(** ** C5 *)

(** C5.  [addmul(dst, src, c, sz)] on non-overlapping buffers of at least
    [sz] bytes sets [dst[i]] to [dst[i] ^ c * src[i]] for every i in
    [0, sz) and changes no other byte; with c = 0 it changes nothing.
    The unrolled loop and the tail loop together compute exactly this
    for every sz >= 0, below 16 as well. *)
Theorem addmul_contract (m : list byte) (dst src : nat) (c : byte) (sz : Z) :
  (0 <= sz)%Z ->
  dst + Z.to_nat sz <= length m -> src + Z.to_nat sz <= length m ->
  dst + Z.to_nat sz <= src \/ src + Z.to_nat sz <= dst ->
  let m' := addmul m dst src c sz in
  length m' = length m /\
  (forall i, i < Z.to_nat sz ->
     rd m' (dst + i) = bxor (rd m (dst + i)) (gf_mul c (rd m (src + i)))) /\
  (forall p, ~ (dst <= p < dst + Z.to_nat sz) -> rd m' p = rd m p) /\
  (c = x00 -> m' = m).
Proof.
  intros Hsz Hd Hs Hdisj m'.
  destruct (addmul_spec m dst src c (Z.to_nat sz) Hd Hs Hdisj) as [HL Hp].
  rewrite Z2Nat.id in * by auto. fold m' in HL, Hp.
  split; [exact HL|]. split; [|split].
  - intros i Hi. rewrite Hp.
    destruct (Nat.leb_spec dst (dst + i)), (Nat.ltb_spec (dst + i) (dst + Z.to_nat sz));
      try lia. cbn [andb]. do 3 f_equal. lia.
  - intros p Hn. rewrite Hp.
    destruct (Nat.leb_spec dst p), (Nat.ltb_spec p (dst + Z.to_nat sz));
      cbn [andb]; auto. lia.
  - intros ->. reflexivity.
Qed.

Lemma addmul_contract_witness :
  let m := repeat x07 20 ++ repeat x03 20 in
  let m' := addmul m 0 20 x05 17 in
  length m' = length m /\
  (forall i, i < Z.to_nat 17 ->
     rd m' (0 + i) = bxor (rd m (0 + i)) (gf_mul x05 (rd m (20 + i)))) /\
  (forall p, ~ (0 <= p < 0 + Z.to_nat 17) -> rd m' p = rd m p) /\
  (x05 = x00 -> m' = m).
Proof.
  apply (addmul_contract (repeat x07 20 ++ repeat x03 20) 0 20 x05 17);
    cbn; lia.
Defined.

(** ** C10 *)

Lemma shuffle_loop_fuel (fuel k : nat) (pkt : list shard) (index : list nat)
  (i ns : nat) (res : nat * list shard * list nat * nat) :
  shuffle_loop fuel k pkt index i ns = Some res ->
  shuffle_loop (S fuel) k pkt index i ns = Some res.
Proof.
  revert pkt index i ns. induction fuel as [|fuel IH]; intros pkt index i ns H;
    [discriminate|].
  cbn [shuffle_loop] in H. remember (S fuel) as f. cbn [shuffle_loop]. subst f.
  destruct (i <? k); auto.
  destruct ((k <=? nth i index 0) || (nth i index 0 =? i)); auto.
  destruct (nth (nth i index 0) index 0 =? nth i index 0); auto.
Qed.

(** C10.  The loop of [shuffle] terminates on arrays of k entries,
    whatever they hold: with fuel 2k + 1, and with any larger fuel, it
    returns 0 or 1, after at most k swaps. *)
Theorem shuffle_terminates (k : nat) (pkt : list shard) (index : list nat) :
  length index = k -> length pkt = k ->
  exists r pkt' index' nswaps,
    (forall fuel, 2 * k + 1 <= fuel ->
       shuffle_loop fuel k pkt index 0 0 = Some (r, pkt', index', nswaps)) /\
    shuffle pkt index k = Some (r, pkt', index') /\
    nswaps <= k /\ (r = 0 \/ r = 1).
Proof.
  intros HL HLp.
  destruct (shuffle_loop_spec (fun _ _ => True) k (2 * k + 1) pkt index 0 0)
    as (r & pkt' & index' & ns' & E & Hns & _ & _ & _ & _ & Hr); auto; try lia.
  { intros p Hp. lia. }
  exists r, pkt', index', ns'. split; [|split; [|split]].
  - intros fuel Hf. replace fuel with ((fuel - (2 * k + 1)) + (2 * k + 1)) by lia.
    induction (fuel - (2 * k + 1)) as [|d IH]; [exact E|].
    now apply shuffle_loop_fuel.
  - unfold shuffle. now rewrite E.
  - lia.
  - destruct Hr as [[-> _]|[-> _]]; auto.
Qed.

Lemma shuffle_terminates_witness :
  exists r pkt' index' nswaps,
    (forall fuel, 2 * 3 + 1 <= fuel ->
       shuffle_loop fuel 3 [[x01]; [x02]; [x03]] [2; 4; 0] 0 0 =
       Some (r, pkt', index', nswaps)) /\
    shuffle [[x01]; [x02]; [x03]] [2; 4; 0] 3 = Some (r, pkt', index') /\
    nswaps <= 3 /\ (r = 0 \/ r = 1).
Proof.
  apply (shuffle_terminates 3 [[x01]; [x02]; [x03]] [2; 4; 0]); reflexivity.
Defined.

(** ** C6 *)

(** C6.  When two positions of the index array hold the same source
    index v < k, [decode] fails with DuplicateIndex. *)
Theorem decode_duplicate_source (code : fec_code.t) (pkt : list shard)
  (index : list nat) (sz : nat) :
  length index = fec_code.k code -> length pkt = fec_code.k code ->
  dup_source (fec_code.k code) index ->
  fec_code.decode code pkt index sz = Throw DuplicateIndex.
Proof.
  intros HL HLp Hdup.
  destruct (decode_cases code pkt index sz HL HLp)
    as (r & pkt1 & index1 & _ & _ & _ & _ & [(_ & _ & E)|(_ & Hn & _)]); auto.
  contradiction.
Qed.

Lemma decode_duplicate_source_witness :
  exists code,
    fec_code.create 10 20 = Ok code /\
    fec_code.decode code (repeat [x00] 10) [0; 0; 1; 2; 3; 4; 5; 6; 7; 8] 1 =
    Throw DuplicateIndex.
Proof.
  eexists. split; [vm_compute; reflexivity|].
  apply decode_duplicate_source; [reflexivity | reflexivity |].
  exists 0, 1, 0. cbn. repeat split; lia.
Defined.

══════

• [Work instruction]:
Going back over the entries above, copy word for word every line from the one that has "The loop of" on through the one that has "exists r, pkt', index', ns'.".

• [Exercise output]:
(** C10.  The loop of [shuffle] terminates on arrays of k entries,
    whatever they hold: with fuel 2k + 1, and with any larger fuel, it
    returns 0 or 1, after at most k swaps. *)
Theorem shuffle_terminates (k : nat) (pkt : list shard) (index : list nat) :
  length index = k -> length pkt = k ->
  exists r pkt' index' nswaps,
    (forall fuel, 2 * k + 1 <= fuel ->
       shuffle_loop fuel k pkt index 0 0 = Some (r, pkt', index', nswaps)) /\
    shuffle pkt index k = Some (r, pkt', index') /\
    nswaps <= k /\ (r = 0 \/ r = 1).
Proof.
  intros HL HLp.
  destruct (shuffle_loop_spec (fun _ _ => True) k (2 * k + 1) pkt index 0 0)
    as (r & pkt' & index' & ns' & E & Hns & _ & _ & _ & _ & Hr); auto; try lia.
  { intros p Hp. lia. }
  exists r, pkt', index', ns'. split; [|split; [|split]].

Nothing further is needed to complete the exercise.